Increased Replication of Human Cytomegalovirus in Retinal Pigment Epithelial Cells by Valproic Acid Depends on Histone Deacetylase Inhibition

• Published in: Investigative ophthalmology & visual science Vol. 46; no. 9; pp. 3451 - 3457
• Main Authors: Michaelis, Martin, Suhan, Tatyana, Reinisch, Alexander, Reisenauer, Agnes, Fleckenstein, Corinna, Eikel, Daniel, Gumbel, Hermann, Doerr, Hans Wilhelm, Nau, Heinz, Cinatl, Jindrich, Jr
• Format: Journal Article
• Language: English
• Published: Rockville, MD ARVO 01.09.2005; Association for Research in Vision and Ophtalmology
• Subjects: Acetylation; Antigens, Viral - genetics; Antigens, Viral - metabolism; Biological and medical sciences; Blotting, Western; Cells, Cultured; Cytomegalovirus - physiology; Enzyme Inhibitors - pharmacology; Eye and associated structures. Visual pathways and centers. Vision; Fundamental and applied biological sciences.
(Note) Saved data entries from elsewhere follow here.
Lemma removeCallsheetEntry_bounds_witness :
  (1 < 0 \/ Z.of_nat (length [VStr "a"; VStr "b"; VStr "c"]) <= 1 ->
   removeCallsheetEntry "2024-W01" 1
     (mkStore None None
        (Some {[ "2024-W01"%string := [VStr "a"; VStr "b"; VStr "c"] ]}))
   = Some (false,
           mkStore None None
             (Some {[ "2024-W01"%string := [VStr "a"; VStr "b"; VStr "c"] ]})))
  /\ (0 <= 1 < Z.of_nat (length [VStr "a"; VStr "b"; VStr "c"]) ->
      exists st' entries',
        removeCallsheetEntry "2024-W01" 1
          (mkStore None None
             (Some {[ "2024-W01"%string := [VStr "a"; VStr "b"; VStr "c"] ]}))
        = Some (true, st')
        /\ getCallsheetForWeek "2024-W01" st' = Entries entries'
        /\ S (length entries') = length [VStr "a"; VStr "b"; VStr "c"]
        /\ (forall i : nat, (i < Z.to_nat 1)%nat ->
              entries' !! i = [VStr "a"; VStr "b"; VStr "c"] !! i)
        /\ (forall i : nat, (Z.to_nat 1 <= i)%nat ->
              entries' !! i = [VStr "a"; VStr "b"; VStr "c"] !! S i)
        /\ (forall w, w <> "2024-W01"%string ->
              getCallsheetForWeek w st'
              = getCallsheetForWeek w
                  (mkStore None None
                     (Some {[ "2024-W01"%string
                              := [VStr "a"; VStr "b"; VStr "c"] ]})))).
Proof.
  apply (removeCallsheetEntry_bounds "2024-W01" 1
           (mkStore None None
              (Some {[ "2024-W01"%string := [VStr "a"; VStr "b"; VStr "c"] ]}))
           [VStr "a"; VStr "b"; VStr "c"]).
  vm_compute. reflexivity.
Defined.

Example removeCallsheetEntry_example :
  removeCallsheetEntry "2024-W01" 1
    (mkStore None None
       (Some {[ "2024-W01"%string := [VStr "a"; VStr "b"; VStr "c"] ]}))
  = Some (true,
          mkStore None None
            (Some {[ "2024-W01"%string := [VStr "a"; VStr "c"] ]}))
  /\ removeCallsheetEntry "2024-W01" (-1)
       (mkStore None None
          (Some {[ "2024-W01"%string := [VStr "a"; VStr "b"; VStr "c"] ]}))
     = Some (false,
             mkStore None None
               (Some {[ "2024-W01"%string := [VStr "a"; VStr "b"; VStr "c"] ]}))
  /\ removeCallsheetEntry "2024-W02" 0 (mkStore None None None)
     = Some (false, mkStore None None None).
Proof. vm_compute. repeat split; reflexivity. Qed.

(** Outside the week identifiers: the week id [constructor] reads the
    function [Object], of length 1, which has no [splice]. *)
Example removeCallsheetEntry_inherited :
  removeCallsheetEntry "constructor" 0 (mkStore None None None) = None
  /\ removeCallsheetEntry "constructor" 1 (mkStore None None None)
     = Some (false, mkStore None None None)
  /\ getCallsheetForWeek "__proto__"
       (saveCallsheetForWeek "__proto__" [VStr "a"] (mkStore None None None)).2
     = Member InheritedObject.
Proof. vm_compute. repeat split; reflexivity. Qed.

(** * Further properties *)

(** ** The Monday of a week *)

Section Mondays.

Lemma mondayOfDay_idempotent day : mondayOfDay (mondayOfDay day) = mondayOfDay day.
Proof. unfold mondayOfDay. Z.div_mod_to_equations. lia. Qed.

Lemma getMondayOfWeek_inv t m :
  getMondayOfWeek (Some t) = Some m ->
  m = MakeDate (mondayOfDay (Day t)) (TimeWithinDay t) /\ valid_time m.
Proof.
  rewrite getMondayOfWeek_time. intros H. apply TimeClip_inv in H as [-> H].
  auto.
Qed.

Lemma TimeWithinDay_MakeDate day time :
  0 <= time < msPerDay -> TimeWithinDay (MakeDate day time) = time.
Proof.
  intros H. unfold TimeWithinDay, MakeDate, msPerDay in *.
  Z.div_mod_to_equations. lia.
Qed.

End Mondays.

(** X1: when [getMondayOfWeek] gives a date, it is a Monday, at the same
    time of day, of the same Monday-to-Sunday week, at most six days
    back. *)
Theorem getMondayOfWeek_monday (t m : Z) :
  getMondayOfWeek (Some t) = Some m ->
  getDay (Some m) = Some 1
  /\ TimeWithinDay m = TimeWithinDay t
  /\ 0 <= Day t - Day m <= 6
  /\ same_week t m.
Proof.
  intros H. apply getMondayOfWeek_inv in H as [-> _].
  pose proof (TimeWithinDay_range t) as Hr.
  assert (Hd : Day (MakeDate (mondayOfDay (Day t)) (TimeWithinDay t))
               = mondayOfDay (Day t)) by (apply Day_MakeDate; assumption).
  repeat split.
  - cbv [getDay fmap option_fmap option_map]. f_equal.
    apply WeekDay_monday. rewrite Hd, mondayOfDay_idempotent. reflexivity.
  - apply TimeWithinDay_MakeDate. assumption.
  - rewrite Hd. pose proof (mondayOfDay_range (Day t)). lia.
  - rewrite Hd. pose proof (mondayOfDay_range (Day t)). lia.
  - unfold same_week. rewrite Hd. unfold weekIndex, mondayOfDay.
    Z.div_mod_to_equations. lia.
Qed.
Psychology; Histone Deacetylase Inhibitors; Histones - metabolism; Humans; Mitogen-Activated Protein Kinase 1 - metabolism; Mitogen-Activated Protein Kinase 3 - metabolism; Phosphorylation; Pigment Epithelium of Eye - enzymology; Pigment Epithelium of Eye - virology; Reverse Transcriptase Polymerase Chain Reaction; Valproic Acid - pharmacology; Vertebrates: nervous system and sense organs; Virus Replication - drug effects; 4-Aminobutyrate transaminase; Enzyme; Herpesviridae; Transferases; Enzyme inhibitor; Retina; Anticonvulsant; Valproic acid; Betaherpesvirinae; Human cytomegalovirus; Virus; Mood stabilizer; Transaminases; Epithelial cell; Replication; Inhibition; Ophthalmology; Histone; Retinal; Pigment cell
• ISSN: 0146-0404; 1552-5783; 1552-5783
• DOI: 10.1167/iovs.05-0369

Human cytomegalovirus (HCMV) replication depends on different cellular pathways, including histone acetylation and extracellular-signal regulated kinases 1 and 2 (Erk 1/2). In the present study, the influence of therapeutic valproic acid (VPA) concentrations was investigated on HCMV replication in retinal pigment epithelial (RPE) cells. HCMV antigen expression and replication were detected by immunostaining, real-time RT-PCR, and determination of virus titers. Histone acetylation and Erk 1/2 phosphorylation were detected by Western blot. Pretreatment with VPA < or =1 mM enhanced HCMV antigen expression and replication by up to ninefold. In addition to histone deacetylase (HDAC) inhibition, VPA stimulated Erk 1/2 phosphorylation in RPE cells. Investigation of six VPA derivatives revealed that S-2-pentyl-4-pentynoic acid was the only derivative that induced histone hyperacetylation, indicating HDAC inhibition, in the observed concentrations < or =1 mM and that increased HCMV antigen expression. Other derivatives did not enhance HCMV replication in the tested concentrations, although some were found to induce Erk 1/2 phosphorylation. The mitogen-activated protein kinase kinase (MEK) inhibitor PD98059 inhibited VPA-induced Erk 1/2 phosphorylation but did not affect VPA-induced increased HCMV replication. In addition, the structurally nonrelated HDACI trichostatin A enhanced HCMV replication but did not affect Erk 1/2 phosphorylation in RPE cells. The data demonstrate that VPA stimulates HCMV replication by HDAC inhibition independent of Erk 1/2 phosphorylation in therapeutic concentrations in RPE cells. Therefore, patients at risk of HCMV retinitis who are treated with VPA or other HDAC inhibitors should be carefully monitored.